Camila Loreta Rocha Carmen Lucia Cardoso ^*

• Department of Chemistry, Faculty of Philosophy, Sciences and Languages ​​of Ribeirão Preto, University of São Paulo, Ribeirão Preto, Brazil

A crucial step in drug discovery involves identifying active molecules, which depends on fast and efficient screening assay methods. Kallikreins (KLKs), a family of serine protease enzymes, play a pivotal role in biological fluids and tissues. Deregulated activity and expression of human KLKs have been implicated in various pathologies, so these enzymes constitute attractive biological targets for discovering molecules that can modulate their activity.
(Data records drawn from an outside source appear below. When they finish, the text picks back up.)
(** services/auth_service.py, [authenticate]; the membership is the first row
    the database returns. *)
Definition authenticate (now : Z) (mail password : string) : AM (User * TenantUser) :=
  let normalized := strip (lower mail) in
  let* user := query (user_by_email normalized) in
  match user with
  | None => raise (HTTPException 401 "invalid_credentials")
  | Some user =>
      raise_if (negb (verify_password password (hashed_password user))) (HTTPException 401 "invalid_credentials") ;;;
      raise_if (negb (is_active user)) (HTTPException 403 "user_inactive") ;;;
      let* tu := query (fun db => find_first (fun m => String.eqb (tu_user_id m) (user_id user)) (tenant_users db)) in
      let* tenant_user := or_raise tu (HTTPException 403 "no_tenant_membership") in
      write (with_users (fun t => <[user_id user := set_last_login now user]> t)) ;;;
      ret (set_last_login now user, tenant_user)
  end.

(** ** Refresh tokens *)

(** [datetime.fromtimestamp(int(exp)) if isinstance(exp, int | float) else now];
    outside the years 1 to 9999 it raises. *)
Definition expiry_of (now : Z) (exp : json) : option datetime :=
  match exp with
  | JInt _ | JBool _ | JFloat _ =>
      match json_int exp with
      | Some z => if (-62135596800 <=? z) && (z <=? 253402300799) then Some (utc (seconds z)) else None
      | None => None
      end
  | _ => Some (utc now)
  end.
(** api/v1/onboarding.py, [complete_onboarding]: the welcome mail cannot fail
    the request. *)
Definition complete_onboarding (now : Z) (tu : TenantUser) : OM (string * OnboardingStep) :=
  let* state := mark_completed now now now (tu_tenant_id tu) in
  let* t := query (fun d => tenants (acc d) !! tu_tenant_id tu) in
  let* tenant := or_raise t (PyException "NoResultFound") in
  let* u := query (fun d => users (acc d) !! tu_user_id tu) in
  or_raise u (PyException "NoResultFound") ;;;
  ret (tenant_pk tenant, current_step state).
End Endpoints.

(** api/v1/onboarding.py, [skip_step]: the schema admits the four steps. *)
Definition skip_step_endpoint (now : Z) (tu : TenantUser) (step : OnboardingStep) : OM OnboardingState :=
  skip_step now now (tu_tenant_id tu) step.

(** ** Progress *)

(** Every tenant's row is still there and at the same step or a later one. *)
Definition no_back (d d' : OnboardingDB) : Prop :=
  forall tid s, states d !! tid = Some s ->
  exists s', states d' !! tid = Some s' /\ _step_index (current_step s) <= _step_index (current_step s').

#[export] Instance no_back_preorder : PreOrder no_back.
Proof.
  split.
  - intros d tid s Hs. exists s. split; [done|lia].
  - intros d1 d2 d3 H12 H23 tid s Hs. destruct (H12 tid s Hs) as (s2 & H2 & ?).
    destruct (H23 tid s2 H2) as (s3 & H3 & ?). exists s3. split; [done|lia].
Qed.

Lemma no_back_same d d' : states d' = states d -> no_back d d'.
Proof. intros H tid s Hs. exists s. rewrite H. split; [done|lia]. Qed.

Lemma no_back_alter d tid f :
  (forall s, states d !! tid = Some s -> _step_index (current_step s) <= _step_index (current_step (f s))) ->
  no_back d (with_states (alter f tid) d).
Proof.
  intros Hf t s Hs. cbn. destruct (decide (t = tid)) as [->|Hne].
  - exists (f s). rewrite lookup_alter_eq, Hs. cbn. split; [done|by apply Hf].
  - exists s. rewrite lookup_alter_ne by done. split; [done|lia].
Qed.

(** When the call returns, no row has gone back. *)
Definition moves_on {A} (m : OM A) : Prop :=
  forall s a s', m s = (Ok a, s') -> no_back (working s) (working s').

Create HintDb moves_on.

Lemma moves_on_bind {A B} (m : OM A) (k : A -> OM B) :
  moves_on m -> (forall a, moves_on (k a)) -> moves_on (bind m k).
Proof.
  intros Hm Hk s b s' (a & s1 & H1 & H2)%bind_Ok. etransitivity; [by eapply Hm|by eapply Hk].
Qed.
Lemma moves_on_readonly {A} (m : OM A) : readonly m -> moves_on m.
Proof. intros Hm s a s' H. apply readonly_run in H as ->; [reflexivity|done]. Qed.
Lemma moves_on_raise {A} e : moves_on (raise (A := A) e).
Proof. done. Qed.
Lemma moves_on_rollback_raise {A} e : moves_on (bind rollback (fun _ => raise (A := A) e)).
Proof. done. Qed.
Lemma moves_on_write f : (forall d, states (f d) = states d) -> moves_on (write f).
Proof. intros Hf s a s' [= _ <-]. cbn. by apply no_back_same. Qed.
Lemma moves_on_query {A} (f : OnboardingDB -> A) : moves_on (query f).
Proof. apply moves_on_readonly. unfold query. auto with readonly. Qed.
Lemma moves_on_ret {A} (a : A) : moves_on (ret a).
Proof. apply moves_on_readonly. auto with readonly. Qed.
Lemma moves_on_raise_if b e : moves_on (raise_if b e).
Proof. apply moves_on_readonly. auto with readonly. Qed.
Lemma moves_on_or_raise {A} (o : option A) e : moves_on (or_raise o e).
Proof. apply moves_on_readonly. auto with readonly. Qed.
#[export] Hint Resolve moves_on_bind moves_on_raise moves_on_query moves_on_ret moves_on_raise_if moves_on_or_raise
  moves_on_rollback_raise : moves_on.
#[export] Hint Extern 1 (moves_on (write _)) => apply moves_on_write; reflexivity : moves_on.

Lemma moves_on_update tid f : (forall s, current_step (f s) = current_step s) -> moves_on (update_state tid f).
Proof. intros Hf s a s' [= _ <-]. cbn. apply no_back_alter. intros x _. by rewrite Hf. Qed.

Lemma moves_on_find tid : moves_on (find_state tid).
Proof. apply moves_on_query. Qed.
Lemma moves_on_get tid : moves_on (get_state tid).
Proof. unfold get_state. auto using moves_on_find with moves_on. Qed.
#[export] Hint Resolve moves_on_update moves_on_find moves_on_get : moves_on.

Lemma step_index_range s : 0 <= _step_index s <= 8.
Proof. destruct s; vm_compute; split; discriminate. Qed.

Lemma step_index_DONE s : _step_index s = 8 -> s = DONE.
Proof. by destruct s. Qed.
The novelty of the present study is the IMER-pKLK-MB bioreactor resulting from immobilization of porcine pancreatic kallikrein (pKLK) on magnetic beads (MB), which proved highly active and stable. For example, over 60% of IMER-pKLK-MB activity was maintained after it was incubated in 70% methanol. In addition, even after being stored for 11 months, IMER-pKLK-MB allowed for at least 10 consecutive cycles of activity, which attested to its excellent stability. Parameters such as KMapp and IC50 for leupeptin confirmed that the immobilized pKLK retained its ability to recognize both the substrate and reference inhibitor. We optimized an off-flow assay based on high-performance liquid chromatography coupled to mass spectrometry (HPLC-MS) and IMER-pKLK-MB to evaluate the inhibitory activity of some molecules toward pKLK. We also evaluated the kinetic parameter (KMapp = 81.2 ± 18 mol.L -1 ) and qualified the method by using leupeptin as standard inhibitor (IC50 = 2.15 ± 0.4 mol.L - 1 ). The developed and qualified method proved an important and reliable approach for screening ligands and can be used to screen KLK inhibitors.